May 25, 2011

New Bone Database Gives Orthopaedic Device Designers a Break

Granta Design today announced a new online information resource covering the properties of human bone - part of an expanded materials information solution for orthopaedic device manufacturers. Granta's tools, demonstrated at this week's OrthoTec 2011 Conference in Warsaw, Indiana, make it much easier for device designers to make informed decisions on the selection, substitution, qualification, regulation, and biocompatibility of materials.

The Human Biological Materials data module is an authoritative data source covering the mechanical properties of primary load-bearing bones. This can be valuable information for a designer working on an implantable device that needs to mimic or complement the performance of the body. But data for different bones or categories of patients is often scattered across different publications and not available in a readily-usable format. The Human Biological Materials data module provides collated data in an easily-searchable digital resource. The first release includes tensile, compressive, flexural, and general properties of the femur, tibia, vertebrae and acetabulum, with age and direction dependence. It is linked to original data sources and particularly useful in support of Finite Element Analysis (FEA) modeling.

This latest resource complements the Orthopaedic Materials data module, which Granta has co‑developed with ASM International and a panel of distinguished medical experts. Engineering properties and biomedical response data are provided for over 7,400 devices and 180 materials - fully searchable by device application or by combinations of required properties. Users can quickly identify candidate materials, see which materials have been used in predicate devices, and find the relevant materials properties. All data is fully traceable to its sources, including thousands of citations to published literature, FDA device approvals, manufacturers' datasheets, and websites.

In addition to these information resources, Granta provides software tools that solve two other critical problems for orthopaedic device manufacturers:

First, these organizations need to manage their materials data more effectively, both to make best use of expensively-acquired knowledge and to meet the requirements of certification and quality processes such as ISO 13485 and Six Sigma. The GRANTA MI system allows materials experts to manage, analyze, and certify medical material data, sharing it across the organization in a secure, controlled manner.

Second, device designers need help to choose the right materials using methods that not only identify the best options, but that are reproducible and that provide a robust audit trail for any decisions. Granta's CES Medical Selector provides the necessary tools and data for systematic materials selection.

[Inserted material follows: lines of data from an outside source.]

(* ===== verification/ServiceSystem.v ===== *)
(** The agent service at work (src/crates/philo-agent-service/src): the event
    loop of the actor (actor/mod.rs, [run]), the runtime and the child tasks
    beside it, and the handles of the frontend and the supervisor (service.rs,
    frontend/client.rs, frontend/supervisor.rs, confirmation.rs).

    Module [service_system] has a step relation. A turn of the loop is one
    step: [select!] takes a branch that is ready, its handler runs to the end,
    and the feed is flushed. The order that [biased] gives to the branches is
    left open, since a sender may act between two polls. A lane that closed
    ([None]) only disables its branch, which is a step of nobody. *)

From S2P Require Import Prelude RustStr Kernel Session SessionLifecycle SessionContext SessionStore.
From S2P Require Import Tools Runtime RuntimeMapping Operation Outlets Epoch Coordinator.
From S2P Require Import Service ServiceSnapshot ServiceMapping ServiceFeed ServiceActor.
Import runtime service service_snapshot feed service_actor.

Module service_system.

(** ** What a child task may return *)

(** The results of a task's future: whatever the store, the runtime and the
    assembler answer. A runtime snapshot lists no more operations than the
    runtime's queue takes. *)
Definition finishes (task : ServiceTask) (result : ServiceTaskResult) : Prop :=
  match task, result with
  | TaskStoreView r e kind sid, ResStoreView r' e' kind' sid' _ =>
      r = r' ∧ e = e' ∧ kind = kind' ∧ sid = sid'
  | TaskInstall r e request, ResInstall r' e' name _ =>
      r = r' ∧ e = e' ∧ assemble_name request = name
  | TaskSubmit r e _, ResSubmit r' e' _ => r = r' ∧ e = e'
  | TaskCancel r _, ResCancel r' _ => r = r'
  | TaskCompaction r _, ResCompaction r' _ => r = r'
  | TaskCancelMaintenance r _, ResCancelMaintenance r' _ => r = r'
  | TaskShutdown _ _, ResShutdown _ => True
  | TaskRuntimeSnapshot e, ResRuntimeSnapshot e' s =>
      e = e' ∧ length (snapshot_queued s) ≤ RUNTIME_QUEUE_MAX
  | TaskListSessions r e, ResListSessions r' e' _ => r = r' ∧ e = e'
  | TaskRenameSession r e _ _, ResRenameSession r' e' _ => r = r' ∧ e = e'
  | _, _ => False
  end.

(** A child's future returns, or panics. *)
Definition mark_end (child : nat) (ended : option ServiceTaskResult) (c : Child) : Child :=
  if child_id c == child
  then {| child_id := child_id c; child_task := child_task c; child_end := Some ended |}
  else c.
Definition end_child (child : nat) (ended : option ServiceTaskResult) (a : Actor) : Actor :=
  set_child_tasks (mark_end child ended <$> child_tasks a) a.

(** ** The system *)

(** [calls] are the calls of [try_command] and [request_shutdown] that reserved
    their replies and have not sent yet, [holding] the permits that calls of
    [reserve] took and did not keep yet, [over] that the actor is gone. *)
Record System : Type := {
  world : World;
  command_rx : Lane CommandEnvelope;
  control_rx : Lane CommandEnvelope;
  snapshot_rx : Lane CommandEnvelope;
  confirm_rx : Lane ConfirmationSubmit;
  supervisor_rx : Lane (SupervisorCommand * Z);
  next_request : Z;
  next_asker : nat;
  calls : list CommandEnvelope;
  holding : nat;
  receiver : FrontendUpdateReceiver;
  delivered : list FrontendUpdate;
  over : bool
}.

(** Field updates. *)
Definition set_world v (s : System) : System :=
  Build_System v (command_rx s) (control_rx s) (snapshot_rx s) (confirm_rx s) (supervisor_rx s)
    (next_request s) (next_asker s) (calls s) (holding s) (receiver s) (delivered s) (over s).
Definition set_command_rx v (s : System) : System :=
  Build_System (world s) v (control_rx s) (snapshot_rx s) (confirm_rx s) (supervisor_rx s)
    (next_request s) (next_asker s) (calls s) (holding s) (receiver s) (delivered s) (over s).
Definition set_control_rx v (s : System) : System :=
  Build_System (world s) (command_rx s) v (snapshot_rx s) (confirm_rx s) (supervisor_rx s)
    (next_request s) (next_asker s) (calls s) (holding s) (receiver s) (delivered s) (over s).
Definition set_snapshot_rx v (s : System) : System :=
  Build_System (world s) (command_rx s) (control_rx s) v (confirm_rx s) (supervisor_rx s)
    (next_request s) (next_asker s) (calls s) (holding s) (receiver s) (delivered s) (over s).
Definition set_confirm_rx v (s : System) : System :=
  Build_System (world s) (command_rx s) (control_rx s) (snapshot_rx s) v (supervisor_rx s)
    (next_request s) (next_asker s) (calls s) (holding s) (receiver s) (delivered s) (over s).
Definition set_supervisor_rx v (s : System) : System :=
  Build_System (world s) (command_rx s) (control_rx s) (snapshot_rx s) (confirm_rx s) v
    (next_request s) (next_asker s) (calls s) (holding s) (receiver s) (delivered s) (over s).
Definition set_next_request v (s : System) : System :=
  Build_System (world s) (command_rx s) (control_rx s) (snapshot_rx s) (confirm_rx s)
    (supervisor_rx s) v (next_asker s) (calls s) (holding s) (receiver s) (delivered s) (over s).
Definition set_next_asker v (s : System) : System :=
  Build_System (world s) (command_rx s) (control_rx s) (snapshot_rx s) (confirm_rx s)
    (supervisor_rx s) (next_request s) v (calls s) (holding s) (receiver s) (delivered s) (over s).
Definition set_calls v (s : System) : System :=
  Build_System (world s) (command_rx s) (control_rx s) (snapshot_rx s) (confirm_rx s)
    (supervisor_rx s) (next_request s) (next_asker s) v (holding s) (receiver s) (delivered s)
    (over s).
Definition set_holding v (s : System) : System :=
  Build_System (world s) (command_rx s) (control_rx s) (snapshot_rx s) (confirm_rx s)
    (supervisor_rx s) (next_request s) (next_asker s) (calls s) v (receiver s) (delivered s)
    (over s).
Definition set_receiver v (s : System) : System :=
  Build_System (world s) (command_rx s) (control_rx s) (snapshot_rx s) (confirm_rx s)
    (supervisor_rx s) (next_request s) (next_asker s) (calls s) (holding s) v (delivered s)
    (over s).
Definition set_delivered v (s : System) : System :=
  Build_System (world s) (command_rx s) (control_rx s) (snapshot_rx s) (confirm_rx s)
    (supervisor_rx s) (next_request s) (next_asker s) (calls s) (holding s) (receiver s) v
    (over s).
Definition set_over v (s : System) : System :=
  Build_System (world s) (command_rx s) (control_rx s) (snapshot_rx s) (confirm_rx s)
    (supervisor_rx s) (next_request s) (next_asker s) (calls s) (holding s) (receiver s)
    (delivered s) v.

Definition feed_of (s : System) : FrontendFeed := feed_end (actor (world s)).
Definition set_feed (f : FrontendFeed) (s : System) : System :=
  set_world (set_actor (set_feed_end f (actor (world s))) (world s)) s.

Definition close {A} (l : Lane A) : Lane A :=
  Build_Lane (lane_cap l) (lane_sent l) (lane_taken l) (lane_held l) true.

(** The actor is dropped: its feed closes the credits, its lanes close. *)
Definition drop_actor (s : System) : System :=
  set_over true
    (set_command_rx (close (command_rx s)) (set_control_rx (close (control_rx s))
      (set_snapshot_rx (close (snapshot_rx s)) (set_confirm_rx (close (confirm_rx s))
        (set_supervisor_rx (close (supervisor_rx s)) (set_feed (close_feed (feed_of s)) s)))))).

Section system.
Context `{Build, Outside, service_mapping.ToolPorts, ServiceOrders, DebugSessionError, DebugReport}.

(** [AgentServiceActor::new] and [start]. *)
Definition actor_new (initial : Generation) (nonce : Z) : Actor :=
  {| generation_cell := current_generation_new initial; session_generations := cache_new 8;
     live := live_new; queued := []; maintenance := None; availability := FrontIdle;
     confirmations := confirmation_new;
     feed_end := feed_new FRONTEND_UPDATE_CAP FRONTEND_CRITICAL_CAP;
     epoch := INITIAL_EPOCH; revision := ZERO_REVISION; snapshot := snapshot_new;
     attached := None; next_lease_generation := 1; health := HealthOk; notices := [];
     latest_snapshot := None; latest_preview := None; live_cursor := 0;
     applied_runtime_snapshot_revision := 0; runtime_snapshot_inflight := false;
     session_seq := 0; session_nonce := nonce; runtime_closed := false; child_tasks := [];
     child_requests := ∅; shutdown := Running |}.

Definition start (initial : Generation) (nonce : Z) : System :=
  {| world := {| actor := actor_new initial nonce; subscription := []; subscription_closed := false;
                 answers := []; supervisor_replies := []; tasks_spawned := 0; reads := 0 |};
     command_rx := lane_new FRONTEND_COMMAND_CAP; control_rx := lane_new FRONTEND_CONTROL_CAP;
     snapshot_rx := lane_new FRONTEND_SNAPSHOT_CAP; confirm_rx := lane_new CONFIRMATION_MAP_CAP;
     supervisor_rx := lane_new FRONTEND_SUPERVISOR_CAP; next_request := 1; next_asker := 0;
     calls := []; holding := 0; receiver := receiver_new; delivered := []; over := false |}.

(** What the branch that [select!] took gives to the loop. *)
Inductive Branch : Type :=
| BranchSupervisor (command : SupervisorCommand) (deadline : Z)
| BranchCommand (e : CommandEnvelope)
| BranchChild (child : nat)
| BranchConfirm (submit : ConfirmationSubmit)
| BranchRuntime
| BranchTimer.

Definition handle_branch (b : Branch) : M unit :=
  match b with
  | BranchSupervisor command deadline => handle_supervisor command deadline
  | BranchCommand e => handle_command e
  | BranchChild child => join_child child
  | BranchConfirm submit => handle_confirmation_submit submit
  | BranchRuntime => poll_runtime
  | BranchTimer => flush
  end.

(** A turn of [run]: the handler, the flush, and the end of the loop when the
    service stopped. A panic ends the task. *)
Definition turn (b : Branch) (s : System) : System :=
  match (handle_branch b ;; flush) (world s) with
  | (w, Some _) =>
      if should_stop (actor w) then drop_actor (set_world w s) else set_world w s
  | (w, None) => drop_actor (set_world w s)
  end.

(** Which branches are ready, and the system without what the branch took. *)
Inductive ready : System → Branch → System → Prop :=
| ready_supervisor s l command deadline :
    try_recv (supervisor_rx s) = (l, Some (command, deadline)) →
    ready s (BranchSupervisor command deadline) (set_supervisor_rx l s)
| ready_control s l e :
    try_recv (control_rx s) = (l, Some e) → ready s (BranchCommand e) (set_control_rx l s)
| ready_child s child :
    child ∈ child_id <$> filter (λ c, child_end c ≠ None) (child_tasks (actor (world s))) →
    ready s (BranchChild child) s
| ready_snapshot s l e :
    try_recv (snapshot_rx s) = (l, Some e) → ready s (BranchCommand e) (set_snapshot_rx l s)
| ready_command s l e :
    try_recv (command_rx s) = (l, Some e) → ready s (BranchCommand e) (set_command_rx l s)
| ready_confirm s l submit :
    try_recv (confirm_rx s) = (l, Some submit) → ready s (BranchConfirm submit) (set_confirm_rx l s)
| ready_runtime s :
    runtime_closed (actor (world s)) = false →
    subscription (world s) ≠ [] ∨ subscription_closed (world s) = true →
    ready s BranchRuntime s
| ready_timer s :
    pending_resync (feed_of s) = true ∨ pending_critical (feed_of s) = true →
    ready s BranchTimer s.

(** The lane of a command and its change. *)
Definition lane_of (lane : CommandLane) (s : System) : Lane CommandEnvelope :=
  match lane with
  | LaneCommand => command_rx s | LaneControl => control_rx s | LaneSnapshot => snapshot_rx s
  end.
Definition set_lane_of (lane : CommandLane) (l : Lane CommandEnvelope) (s : System) : System :=
  match lane with
  | LaneCommand => set_command_rx l s
  | LaneControl => set_control_rx l s
  | LaneSnapshot => set_snapshot_rx l s
  end.

(** [try_command] up to its reservation; [false] is [Backpressured]. *)
Definition try_command_reserve (command : FrontendCommand) (s : System) : System * bool :=
  let '(request_id, source) := next_request_id (next_request s) in
  let s := set_next_request source s in
  let '(f, granted) := reserve_reply request_id (expected_replies command) (feed_of s) in
  let s := set_feed f s in
  if granted then
    (set_calls (calls s ++ [{| envelope_request_id := request_id; envelope_command := command |}]) s,
     true)
  else (s, false).

(** The rest of [try_command] for one of the calls. *)
Definition try_command_send (e : CommandEnvelope) (s : System)
    : System * CommandDispatch FrontendRequestId :=
  let lane := command_lane (envelope_command e) in
  let '(l, f, result) := send_command e (lane_of lane s) (feed_of s) in
  (set_feed f (set_lane_of lane l s), result).

(** [ConfirmationGate::request_for_operation] up to its [await]; [false] is an
    immediate [Deny]. *)
Definition gate_request (request : ConfirmationRequest) (operation_id : option string)
    (s : System) : System * bool :=
  let submit := {| cs_request := request; cs_operation_id := operation_id;
                   cs_reply := next_asker s |} in
  let s := set_next_asker (S (next_asker s)) s in
  match try_send submit (confirm_rx s) with
  | (l, SendOk) => (set_confirm_rx l s, true)
  | _ => (s, false)
  end.

(** What [request_for_operation] returns once its [oneshot] is answered or
    dropped, after its message was sent. *)
Definition gate_decision (s : System) (asker : Asker) : option ConfirmationDecision :=
  match find_map (λ entry, if entry.1 == asker then Some entry.2 else None) (answers (world s)) with
  | Some decision => Some decision
  | None => if over s then Some Deny else None
  end.

Definition change_actor (f : Actor → Actor) (s : System) : System :=
  set_world (set_actor (f (actor (world s))) (world s)) s.

Inductive step : System → System → Prop :=
(* the actor *)
| step_turn s b s' : over s = false → ready s b s' → step s (turn b s')
| step_abort s : over s = false → step s (drop_actor s)
(* the runtime and the children *)
| step_event s event :
    step s (set_world (set_subscription (subscription (world s) ++ [event]) (world s)) s)
| step_subscription_closes s : step s (set_world (set_subscription_closed true (world s)) s)
| step_child_returns s c result :
    over s = false → c ∈ child_tasks (actor (world s)) → child_end c = None →
    finishes (child_task c) result →
    step s (change_actor (end_child (child_id c) (Some result)) s)
| step_child_panics s c :
    over s = false → c ∈ child_tasks (actor (world s)) → child_end c = None →
    step s (change_actor (end_child (child_id c) None) s)
(* the frontend *)
| step_call s command : over s = false → step s (try_command_reserve command s).1
| step_send s e before after :
    calls s = before ++ e :: after → step s (try_command_send e (set_calls (before ++ after) s)).1
| step_hold s :
    send_state (critical_tx (feed_of s)) = SendOk →
    step s (set_holding (S (holding s))
      (set_feed (set_critical_tx (lane_hold 1 (critical_tx (feed_of s))) (feed_of s)) s))
| step_unhold s n :
    holding s = S n →
    step s (set_holding n
      (set_feed (set_critical_tx (lane_release 1 (critical_tx (feed_of s))) (feed_of s)) s))
| step_fill_normal s rx l :
    fill_normal (receiver s) (tx (feed_of s)) = (rx, l) →
    step s (set_receiver rx (set_feed (set_tx l (feed_of s)) s))
| step_fill_critical s rx l :
    fill_critical (receiver s) (critical_tx (feed_of s)) = (rx, l) →
    step s (set_receiver rx (set_feed (set_critical_tx l (feed_of s)) s))
| step_pop s rx u :
    pop_next (receiver s) = (rx, Some u) →
    step s (set_receiver rx (set_delivered (delivered s ++ [u]) s))
| step_drop_normal s : step s (set_feed (set_tx (close (tx (feed_of s))) (feed_of s)) s)
| step_drop_critical s :
    step s (set_feed (set_critical_tx (close (critical_tx (feed_of s))) (feed_of s)) s)
(* confirmations and the supervisor *)
| step_gate s request operation_id : step s (gate_request request operation_id s).1
| step_supervise s command deadline l :
    try_send (command, deadline) (supervisor_rx s) = (l, SendOk) →
    step s (set_supervisor_rx l s).

(** The states of a service. *)
Definition reachable (initial : Generation) (nonce : Z) : System → Prop :=
  rtc step (start initial nonce).

End system.
End service_system.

"We are very pleased to be visiting OrthoTec this year and to be co-chairing the session on 'Materials Intelligence in Orthopaedic Devices' with our partners from ASM International," said Granta's Dr. Sarah Egan. "The session is a recognition of the increasing importance placed on materials and materials information by the medical device community. Granta's technology is developed based on close interaction with this community, and I look forward to getting further feedback over the next few days."